About this exercise -> In the listing that follows, determine how many lines include the word "entries". Respond with that number alone.

Provided records ->
(* ===== verification/_CoqProject ===== *)
-Q . S2P
Prelude.v
Utils.v
Pqueue.v
Cache.v
BranchPred.v
LruList.v
Tlb.v
Mmu.v
PageMapping.v
Rob.v
Allocate.v
Dram.v
Noc.v
NocTopology.v
Memory.v
MemoryPlaces.v
MemoryFlow.v
MemoryMiss.v
MemorySystem.v
Uops.v
Map.v
MapSystem.v
Exec.v
Schedule.v
ScheduleSystem.v
Retire.v
Stride.v
Prefetch.v
Frontend.v
FrontendSystem.v
CpuOpcodes.v
TraceCpu.v
TraceDecode.v
TraceRead.v
TraceStream.v
ProcessManager.v
ProcessSystem.v
GpuSchedule.v
GpuWarps.v
(* ===== verification/Prelude.v ===== *)
(** * MacSim: root of the verification library

    MacSim is a trace-driven, cycle-level simulator of heterogeneous
    processors. A core fetches micro-operations, predicts branches, allocates
    reorder-buffer entries and resources, executes and retires; memory
    operations are translated by an MMU with a TLB, pass the caches and the
    on-chip network, and end in DRAM controllers. Every component is a C++
    class ticked by [run_a_cycle]; components share pointers to
    micro-operations and memory requests, and hand them over in queues.

    ** Files and what they model (sources under src/src/)

    - [Prelude] (this file): machine integers, the [outcome] monad for code
      that can assert or misuse memory, arrays, bit vectors, scans, circular
      arrays, sums and counts; the [macsim] hint database.
    - [Utils] (utils.cc, utils.h): [Bits] the integer helpers, [Pool] the entry
      pool, [Hash] the pooled hash table, [MultiKey] the two-key map.
    - [Pqueue] (pqueue.h): the latency queue between pipeline stages, a ring of
      priority lists with a pool of entries.
    - [Cache] (cache.cc, cache.h): address split, lookup, replacement,
      insertion, invalidation and the CPU/GPU line counters of [cache_c].
    - [BranchPred] (bp_gshare.cc, bp_targ.cc): [Gshare] the direction
      predictor, [Btb] the target buffer, which is a client of [Cache].
    - [LruList]: the doubly linked list over an array of entries with a table
      and a free list that the TLB (tlb.h, tlb.cc) and the page replacement
      unit (mmu.h) both contain; pointers are indices of a node array and every
      dereference is checked.
    - [Tlb] (tlb.cc, tlb.h): the TLB on top of [LruList].
    - [Mmu] (mmu.cc, mmu.h, and the entry of dcu_c::access in memory.cc):
      [Repl] the replacement unit, [Mmu] translation, the walk, fault and retry
      queues, batch processing of faults, eviction and the cycle. The answer
      of the data cache, the core clock and the iteration order of the hash
      set are parameters.
    - [PageMapping] (page_mapping.cc): the FCFS and the region-based mappers.
    - [Rob] (rob.cc, rob.h, fence.h, rob_smc.cc): [Fence] the fence lists, [Rob]
      the circular reorder buffer with its version bookkeeping and ordering
      queries, [Smc] the buffers of the threads of one core.
    - [Allocate] (allocate.cc, port.cc, resource.cc): [Port] and [Resource], and
      [Allocate] the allocation stage, a client of [Pqueue] and [Rob].
    - [Dram] (dram_ctrl.cc, dram_ctrl.h): the banks, channels, data bus and
      scheduling policies of the DRAM controller. [Policy] is the interface
      between the controller and a scheduling policy. What the network answers
      and delivers are parameters.
    - [Noc] (network.cc, network_ring.cc, network_mesh.cc): the router pipeline
      (injection, route computation, virtual-channel and switch allocation,
      switch and link traversal, credits, ejection) over an abstract topology;
      [NocTopology] the ring and the mesh as topologies and the theorems.
    - [Memory] (memory.cc, memory.h, memreq_info.cc): the cache hierarchy, that
      is [dcu_c] with its four queues and retry list, and [memory_c] with its
      miss buffers: new requests, merging, promotion of prefetches, access from
      the pipeline, hits, misses, fills, write-backs, completion, cycles and
      invalidation, for every memory type. The network, the clocks and the
      instruction and read-only caches answer through the class [mem_env].
      [MemoryPlaces] abstracts a state to the places its requests are in and
      follows completion on that level, [MemoryFlow] follows the queue loops
      and cycles, [MemoryMiss] new requests and accesses, and [MemorySystem]
      puts them together as a step relation with its reachable states.
    - [Uops] (uop.h): the micro-operation with the fields the back end uses, and
      the store of these objects.
    - [Map] (map.cc, map.h; calls in frontend.cc and uop.cc): the register maps
      and the table of pending stores that give a fetched micro-operation its
      sources; [MapSystem] the step relation over fetches and releases.
    - [Exec] (exec.cc, exec.h): the execution stage of a CPU core. The memories
      and the branch predictors answer through the classes [MemoryPath] and
      [Predictor].
    - [Schedule] (schedule.cc, schedule_ooo.cc, schedule_io.cc): source checks,
      starting a micro-operation, the two schedulers; [ScheduleSystem] their
      invariant and the properties of whole cycles.
    - [Retire] (retire.cc, retire.h): the retirement cycle of a CPU core with the
      write buffer. The calls of the process manager when a thread ends are the
      class [ProcessManager]; any of them may fault.
    - [Stride] (pref_stride.cc): the stride prefetcher, a client of the request
      queue through the class [PrefQueue]; [Prefetch] (pref_common.cc, pref.cc,
      pref_factory.cc): the framework with the request queues, which implements
      that class, the training events, region and pollution tables and feedback.
      The memory system answers through the class [PrefMemory].
    - [Frontend] (frontend.cc, frontend.h): the fetch policy, the instruction
      cache, fetching, predictors, barriers and the cycle. Trace readers,
      predictors and memory answer through the class [FetchEnv];
      [FrontendSystem] the laws of a CPU trace reader ([FetchEnvOk]) and the
      invariant of whole cycles over [MapSystem].
    - [CpuOpcodes] (trace_read_cpu.cc, trace_read.h): the instruction categories
      and the kinds of operation they stand for; [TraceCpu] (trace_read_cpu.cc,
      trace_read.cc, inst_info.h): the decoder that splits an instruction of an
      x86 trace into micro-operations, with its table of decoded instructions, and
      the reference it is compared with; [TraceDecode] its properties.
    - [TraceRead] (trace_read.cc, trace_read_cpu.cc): reading records in chunks,
      starting threads, handing out micro-operations one by one; [TraceStream] the
      records to come and what a whole trace delivers.
    - [ProcessManager] (process_manager.cc, thread part of core.cc): the queues of
      waiting threads and blocks, the choice of a core, the scheduler and the end
      of a thread; [ProcessSystem] the accounts it keeps in every reachable state.
    - [GpuSchedule] (schedule_smc.cc): the warp schedulers of a GPU core over one
      circular list; the execution stage answers through the class [GpuExec].
      [GpuWarps] the list they choose from and the order of their starts.

    ** How the models correspond to the code

    Each class is a [Record] with the fields of the class, each method a
    function on it with the name of the method; a method with side effects
    returns the new record. An [ASSERT] that fails, an access outside an array
    or to a null or freed object is a [Fault], so a theorem that an operation
    is [Done] says that none of these happens. Shared objects (micro-operations,
    list nodes, hash sub-tables) live in a store and are passed as addresses.
    64-bit, 32-bit and 16-bit unsigned values keep their wrap-around ([u64],
    [u32], [u16]) where the code can reach it. Knobs are fields of a
    configuration record. Fields a constructor does not initialise are
    arguments of its model, and so is what a read of freed memory gives
    ([retire_block] of [ProcessManager]).

    Loops: [data_loop] of [Dram] has one turn more than there are banks, since
    every turn takes one bank out of the state it looks for; [plru_loop] of
    [Cache] has two rounds, since the first clears every time stamp;
    [pending_loop] of [Rob] and [search_free] of [Mmu] go once around a circular
    array; the bit loops of [Utils] shift a word of known width. In each case
    running out of fuel would be [Fault Diverged], which the theorems exclude.
    The completion functions of [Memory] call themselves for merged requests;
    their depth is one more than the number of requests, which
    [completion_depth_enough] shows is never reached. The loop of [invalidate]
    takes its bound as an argument: it has one turn per line of the page.
    [child_loop] of [Exec] looks at higher bits of a 64-bit mask every turn, so 65
    turns are enough; [ooo_loop] of [Schedule] goes at most once around the list,
    [advance_loop] takes an entry from a queue every turn, [io_loop] starts one
    of the waiting micro-operations every turn. [fetch_loop] of [Frontend] stops at
    the width of the machine, [fetch_rr_loop] after as many tries as threads;
    [repeat_loop] of [TraceCpu] has a round per byte left, and a round takes four;
    [read_loop] of [TraceRead] ends in its second turn, [create_threads] has a turn
    per thread; [skip_function] takes its bound as an argument and can need any.
    [cpu_loop] and [gpu_loop] of [ProcessManager] take a waiting thread every turn,
    [drop_terminated] a number out of a finite set. [warp_loop] of [GpuSchedule] goes
    at most once around the list, its [advance_loop] takes an entry every turn.

    ** What the theorems show

    - Data structures: the latency queue, hash table, TLB, reorder buffer and
      fence queues behave like the simple structures they stand for, under
      every sequence of operations ([pqueue_runs_safe], [hash_table_correct],
      [tlb_refines_mru], [rob_refines_queue], [rob_order_checks],
      [smc_rob_exclusive], ...).
    - Caches and predictors: exact effect of access, insertion and
      invalidation, victim choice, address split, training and recovery.
    - Address translation: coherence of TLB, page table and frames in every
      reachable state, conservation of suspended micro-operations, progress of
      fault handling, injectivity of the page mappers.
    - Front end: a cycle adds the next micro-operations of one thread in trace
      order and maps them, none for a thread that was stalled when the cycle
      began; the fetch policy picks the first ready thread in circular order and
      is fair while its picks can be used; barriers open when all arrived.
    - Decoding: a trace without string operations and GPU records decodes to the
      micro-operations its records stand for, whether they are decoded or taken
      from the table; string operations become
      rounds over consecutive pieces. A thread delivers the micro-operations of its
      records in order and then nothing.
    - Threads: as long as no warp is created for a block that has retired
      ([reopened_block_miscounted] shows that case), every thread waits, runs or has
      ended and the counters say so, blocks stay on one core and are kept while one
      of their warps waits or runs; CPU
      threads are placed in order by the policy until no core has room; a GPU core
      can get more threads than it may run ([gpu_core_overfull]).
    - Pipeline: the allocation stage is in order and never fails an assertion;
      the sources of a micro-operation are the last writers of its registers and
      the last pending store of each address it overlaps, with the cases the code
      misses ([taken_number_hides_store], [overwritten_store_missed]); the
      out-of-order scheduler refines a list of
      waiting entries, never starts a micro-operation before its sources have
      their results and never overuses a port; the in-order one keeps the order; the
      warp schedulers try exactly the oldest micro-operation of each of their
      threads until one starts; retirement is in order, frees every object once,
      gives resources back exactly and, on a core that runs one thread, is its
      reference [commits] and [undone].
    - Prefetching: when the uninitialised core number of the stride prefetcher names
      a core, tables and queues stay well formed from the constructors on; a
      stream of constant stride is learnt and its lines from the start distance on
      are requested in order; waiting requests below 2^63 are all sent, once.
    - DRAM: requests are neither lost nor duplicated and no assertion but the
      starvation check, whose counter starts uninitialised, can fail, under every
      policy; what FR-FCFS picks; the bandwidth of the bus; the address mapping
      loses no information.
    - Network: packets are neither lost nor duplicated, credits account for
      every buffer slot unless the network is ideal, ring and mesh routes are
      shortest.
    - Memory hierarchy: as long as no cache refuses a request handed to it,
      every request is at exactly one place in every reachable state
      ([memory_requests_placed]); completion ends; queues stay sorted; a dirty
      victim is written back.
    - Defects: theorems that state what the code does where it deviates from
      its intention (flush of a latency queue, the two-key map, the LRU bound,
      the replacement unit, eviction under per-process tables, line counters
      after invalidation, counters wider than two bits, a request refused by a
      full cache, a prefetch promoted by another core, invalidation of a page, a
      thread the fetch policy skips, a fetch ratio that is never met, stores a
      load does not wait for, a block that is reopened).

    ** Not modelled

    The integrated-GPU scheduler and the GPU allocation stage are not modelled. Of the
    process manager the set-up and the end of a process are left out, which read
    configuration files; of retire.cc the GPU branch and the repetition of traces;
    of pref_common.cc the options that compute with floating point; of memory.cc the
    coherence handler (empty), the training of the prefetchers and the functions
    nothing calls. The readers of GPU and ARM traces, knobs, statistics and start-up are
    left out: they are built like the x86 reader or are input and output;
    the secure-memory classes are empty skeletons; ramulator, manifold and orion
    are third-party simulators. *)

From stdpp Require Export base tactics numbers list list_numbers gmap sorting.
From Stdlib Require Export ZArith Lia.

Exercise output -> 4